THE STATE OF TEXAS, Appellee
From the County Court at Law No. 1 McLennan County, Texas Trial Court No. 20171417CR1
MEMORANDUM OPINION
Turner Perry Taylor was convicted of Driving While Intoxicated and sentenced to
180 days in jail. That sentence was suspended and Taylor was placed on community
supervision-probation for 15 months. After a motion to revoke was filed by the State and
heard by the trial court, Taylor’s community supervision-probation was extended six
months from the date of the order. After another motion to revoke was filed by the State
and heard by the trial court, Taylor’s community supervision-probation was revoked,
and he was sentenced to 170 days in jail with a $1,000 fine. We affirm the trial court’s
judgment. Taylor’s appointed counsel filed a motion to withdraw and an Anders brief in
support of the motion asserting that he has diligently reviewed the appellate record and
that, in his opinion, the appeal is frivolous. See Anders v. California, 386 U.S. 738, 87 S. Ct.

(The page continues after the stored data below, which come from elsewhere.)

(** What the passes leave in the three lists, or the exception of the
    first pass that ends fatally. *)
Fixpoint collect (lvs : list (string * Verdict)) (acc : Collected)
    : Exception + Collected :=
  match lvs with
  | [] => inr acc
  | (_, Feasible c p u) :: rest => collect rest (push c p u acc)
  | (_, Infeasible) :: rest => collect rest acc
  | (_, Fatal e) :: _ => inl e
  end.

(** What the passes print, up to the first pass that ends fatally. *)
Fixpoint trace (lvs : list (string * Verdict)) : list Printed :=
  match lvs with
  | [] => []
  | (_, Feasible _ _ _) :: rest => trace rest
  | (line, Infeasible) :: rest => infeasible_notice line :: trace rest
  | (_, Fatal _) :: _ => []
  end.

(** The feasible passes, in candidate order. *)
Definition feasible_results (lvs : list (string * Verdict))
    : list (Q * DataFrame * Q) :=
  flat_map (fun lv => match snd lv with
                      | Feasible c p u => [(c, p, u)]
                      | _ => []
                      end) lvs.

(** The candidates whose pass ended infeasible, in candidate order. *)
Definition infeasible_candidates (lvs : list (string * Verdict)) : list string :=
  flat_map (fun lv => if is_infeasible (snd lv) then [fst lv] else []) lvs.

(** ** Worlds that differ in a stated way *)

Definition set_obj (l : loc) (v : Network) (w : World) : World :=
  {| heap := <[l := v]> (heap w); next_loc := next_loc w;
     files := files w; stdout := stdout w |}.

Definition add_out (out : list Printed) (w : World) : World :=
  {| heap := heap w; next_loc := next_loc w;
     files := files w; stdout := stdout w ++ out |}.

(** [w'] has every file of [w] and every object [w] had, unchanged; it may
    hold new objects. *)
Definition preserves (w w' : World) : Prop :=
  files w' = files w /\
  (next_loc w <= next_loc w')%nat /\
  forall l, (l < next_loc w)%nat -> heap w' !! l = heap w !! l.

(** [w'] differs from [w] at most in the object behind [m]. *)
Definition touches_only (m : loc) (w w' : World) : Prop :=
  files w' = files w /\ stdout w' = stdout w /\ next_loc w' = next_loc w /\
  forall l, l <> m -> heap w' !! l = heap w !! l.

Definition world_of {A} (r : Result A) : World :=
  match r with Ok _ w => w | Raise _ w => w end.

(** ** The linear programme behind one solve (one snapshot)

    The constraint set pypsa states for the linearised optimal power flow;
    it belongs to the library, and is written out here only to say what
    "admits a feasible dispatch" means. *)

Record OperatingPoint := {
  gen_p : list (string * Q);
  line_flow : list (string * Q);
  angle : list (string * Q) }.

Definition value_of (k : string) (kv : list (string * Q)) : Q :=
  default 0%Q (row_get k kv).

Definition Qabs_le (a b : Q) : bool := Qle_bool (- b) a && Qle_bool a b.

(** Generator bounds: [0 <= p <= p_nom]. *)
Definition generator_ok (pt : OperatingPoint) (ng : string * Generator) : bool :=
  Qle_bool 0 (value_of (fst ng) (gen_p pt)) &&
  Qle_bool (value_of (fst ng) (gen_p pt)) (p_nom (snd ng)).

(** Line rating and the flow/angle relation: [|f| <= s_nom], [x f = θ0 - θ1]. *)
Definition line_ok (pt : OperatingPoint) (nl : string * Line) : bool :=
  match s_nom (snd nl), x (snd nl), bus0 (snd nl), bus1 (snd nl) with
  | Some s, Some x, Some a, Some b =>
      Qabs_le (value_of (fst nl) (line_flow pt)) s &&
      Qeq_bool (x * value_of (fst nl) (line_flow pt))
               (value_of a (angle pt) - value_of b (angle pt))
  | _, _, _, _ => false
  end.

Definition injection (m : Network) (pt : OperatingPoint) (bus : string) : Q :=
  (Qsum (map (fun ng => value_of (fst ng) (gen_p pt))
           (filter (fun ng => String.eqb (gen_bus (snd ng)) bus) (generators m)))
   - Qsum (map (fun nl => p_set (snd nl))
           (filter (fun nl => String.eqb (load_bus (snd nl)) bus) (loads m))))%Q.

Definition outflow (m : Network) (pt : OperatingPoint) (bus : string) : Q :=
  (Qsum (map (fun nl => value_of (fst nl) (line_flow pt))
           (filter (fun nl => bool_decide (bus0 (snd nl) = Some bus)) (lines m)))
   - Qsum (map (fun nl => value_of (fst nl) (line_flow pt))
           (filter (fun nl => bool_decide (bus1 (snd nl) = Some bus)) (lines m))))%Q.

(** Nodal balance at every bus. *)
Definition bus_ok (m : Network) (pt : OperatingPoint) (nb : string * Bus) : bool :=
  Qeq_bool (injection m pt (fst nb)) (outflow m pt (fst nb)).

Definition feasibleb (m : Network) (pt : OperatingPoint) : bool :=
  forallb (generator_ok pt) (generators m) &&
  forallb (line_ok pt) (lines m) &&
  forallb (bus_ok m pt) (buses m).

(** Serve every load by the first shedding generator of its own bus, with
    no flow on any line. *)
Definition load_at (m : Network) (bus : string) : Q :=
  Qsum (map (fun nl => p_set (snd nl))
          (filter (fun nl => String.eqb (load_bus (snd nl)) bus) (loads m))).

Definition shedding_at (m : Network) (bus : string) : option string :=
  fst <$> find (fun ng => String.eqb (gen_bus (snd ng)) bus &&
                          String.eqb (gen_carrier (snd ng)) "unserved")
               (generators m).

Definition shed_locally (m : Network) : OperatingPoint :=
  {| gen_p := flat_map (fun nb => match shedding_at m (fst nb) with
                                  | Some g => [(g, load_at m (fst nb))]
                                  | None => []
                                  end) (buses m);
     line_flow := [];
     angle := [] |}.

(** A bus hosts a shedding generator of the script's size and price. *)
Definition hosts_shedding (m : Network) (bus : string) : bool :=
  existsb (fun ng => String.eqb (gen_bus (snd ng)) bus &&
                     Qeq_bool (p_nom (snd ng)) 10000 &&
                     Qeq_bool (marginal_cost (snd ng)) 10000 &&
                     String.eqb (gen_carrier (snd ng)) "unserved")
          (generators m).

(** ** Stand-ins for the solver, to run the script on concrete inputs *)

Definition cost_of (m : Network) (pt : OperatingPoint) : Q :=
  Qred (Qsum (map (fun ng => (marginal_cost (snd ng) * value_of (fst ng) (gen_p pt))%Q)
                (generators m))).

Definition frame_of (m : Network) (pt : OperatingPoint) : DataFrame :=
  map (fun t => (t, map (fun ng => (fst ng, value_of (fst ng) (gen_p pt)))
                      (generators m)))
      (snapshots m).

(** Sheds every load at its own bus; reports no solution when that point
    violates a constraint. *)
Definition shedding_solver (m : Network) : SolveOutcome :=
  let pt := shed_locally m in
  if feasibleb m pt
  then Returned ("ok", "optimal") (Some (cost_of m pt)) (frame_of m pt)
  else Returned ("warning", "infeasible") None (generators_t_p m).

Definition line_is_out (name : string) (m : Network) : bool :=
  existsb (fun nl => String.eqb (fst nl) name &&
                     match s_nom (snd nl) with
                     | Some s => Qeq_bool s 0
                     | None => false
                     end) (lines m).

(** As [shedding_solver], but finds no solution once the radial line to
    bus 4 is out, and breaks down once the line 2-3 is out. *)
Definition brittle_solver (m : Network) : SolveOutcome :=
  if line_is_out "Line_1_4" m
  then Returned ("warning", "infeasible") None (generators_t_p m)
  else if line_is_out "Line_2_3" m
  then Failed "glpsol: process terminated"
  else shedding_solver m.

(** As [shedding_solver], but finds no solution as soon as some line is
    out of service. *)
Definition any_line_out (m : Network) : bool :=
  existsb (fun nl => match s_nom (snd nl) with
                     | Some s => Qeq_bool s 0
                     | None => false
                     end) (lines m).

Definition outage_averse_solver (m : Network) : SolveOutcome :=
  if any_line_out m
  then Returned ("warning", "infeasible") None (generators_t_p m)
  else shedding_solver m.

(** The state a run of the script starts from, given the files on disk. *)
Definition process_start (fs : gmap string Network) : World :=
  {| heap := ∅; next_loc := 0; files := fs; stdout := [] |}.

(** The description section 1 of the script builds. *)
Definition base_network : Network :=
  Eval vm_compute in
    match create_base_network (process_start ∅) with
    | Ok l w => default empty_network (heap w !! l)
    | Raise _ _ => empty_network
    end.

(** Unserved energy as the specification words it: the sum, over all
    periods, of the dispatch of the shedding units. *)
Definition unserved_energy (p : DataFrame) : Q :=
  Qsum (map snd (sum_axis1 (filter_like "Unserved" p))).

(** ** The shared inputs of the stress-test script (case study 1)

    Lines 73-80: the seeded wind profile and its storm variant.  A pandas
    Series is an object; [copy] makes a new one, slice assignment and [*=]
    on a slice change the object in place. *)

Module StressInputs.

Definition Series := list Q.

Section Prelude.

(** numpy's global generator: its state, seeding, and a draw of [n]
    normal variates, which returns the values and the next state. *)
Variable RngState : Type.
Variable seed : nat -> RngState.
Variable normal : Q -> Q -> nat -> RngState -> list Q * RngState.

Record State := {
  series : gmap loc Series;
  fresh : loc;
  rng : RngState }.

Definition np_random_seed (s : nat) (st : State) : State :=
  {| series := series st; fresh := fresh st; rng := seed s |}.

Definition np_random_normal (mu sigma : Q) (n : nat) (st : State)
    : list Q * State :=
  let (xs, g) := normal mu sigma n (rng st) in
  (xs, {| series := series st; fresh := fresh st; rng := g |}).

(** [np.clip(xs, lo, hi)] *)
Definition np_clip (xs : list Q) (lo hi : Q) : list Q :=
  map (fun v => Qmin hi (Qmax lo v)) xs.

(** [pd.Series(xs, index=snapshots)] *)
Definition new_series (xs : list Q) (st : State) : loc * State :=
  (fresh st, {| series := <[fresh st := xs]> (series st);
                fresh := S (fresh st); rng := rng st |}).

(** [s.copy()] *)
Definition copy (l : loc) (st : State) : loc * State :=
  new_series (default [] (series st !! l)) st.

Definition in_slice (a b i : nat) : bool := Nat.leb a i && Nat.ltb i b.

(** [s[a:b] = v] *)
Definition set_slice (l : loc) (a b : nat) (v : Q) (st : State) : State :=
  {| series := alter (imap (fun i old => if in_slice a b i then v else old)) l
                 (series st);
     fresh := fresh st; rng := rng st |}.

(** [s[a:b] *= f] *)
Definition scale_slice (l : loc) (a b : nat) (f : Q) (st : State) : State :=
  {| series := alter (imap (fun i old => if in_slice a b i then (old * f)%Q
                                         else old)) l (series st);
     fresh := fresh st; rng := rng st |}.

1396, 18 L. Ed. 2d 493 (1967). Counsel's brief evidences a professional evaluation of the
record for error and compliance with the other duties of appointed counsel. We conclude
that counsel has performed the duties required of appointed counsel. See Anders, 386 U.S.
at 744; High v. State, 573 S.W.2d 807, 812 (Tex. Crim. App. 1978); see also Kelly v. State, 436
S.W.3d 313, 319-320 (Tex. Crim. App. 2014); In re Schulman, 252 S.W.3d 403, 407 (Tex.
Crim. App. 2008).
In reviewing an Anders appeal, we must, "after a full examination of all the
proceedings, ... decide whether the case is wholly frivolous." Anders, 386 U.S. at 744; see
Penson v. Ohio, 488 U.S. 75, 80, 109 S. Ct. 346, 102 L. Ed. 2d 300 (1988); accord Stafford v.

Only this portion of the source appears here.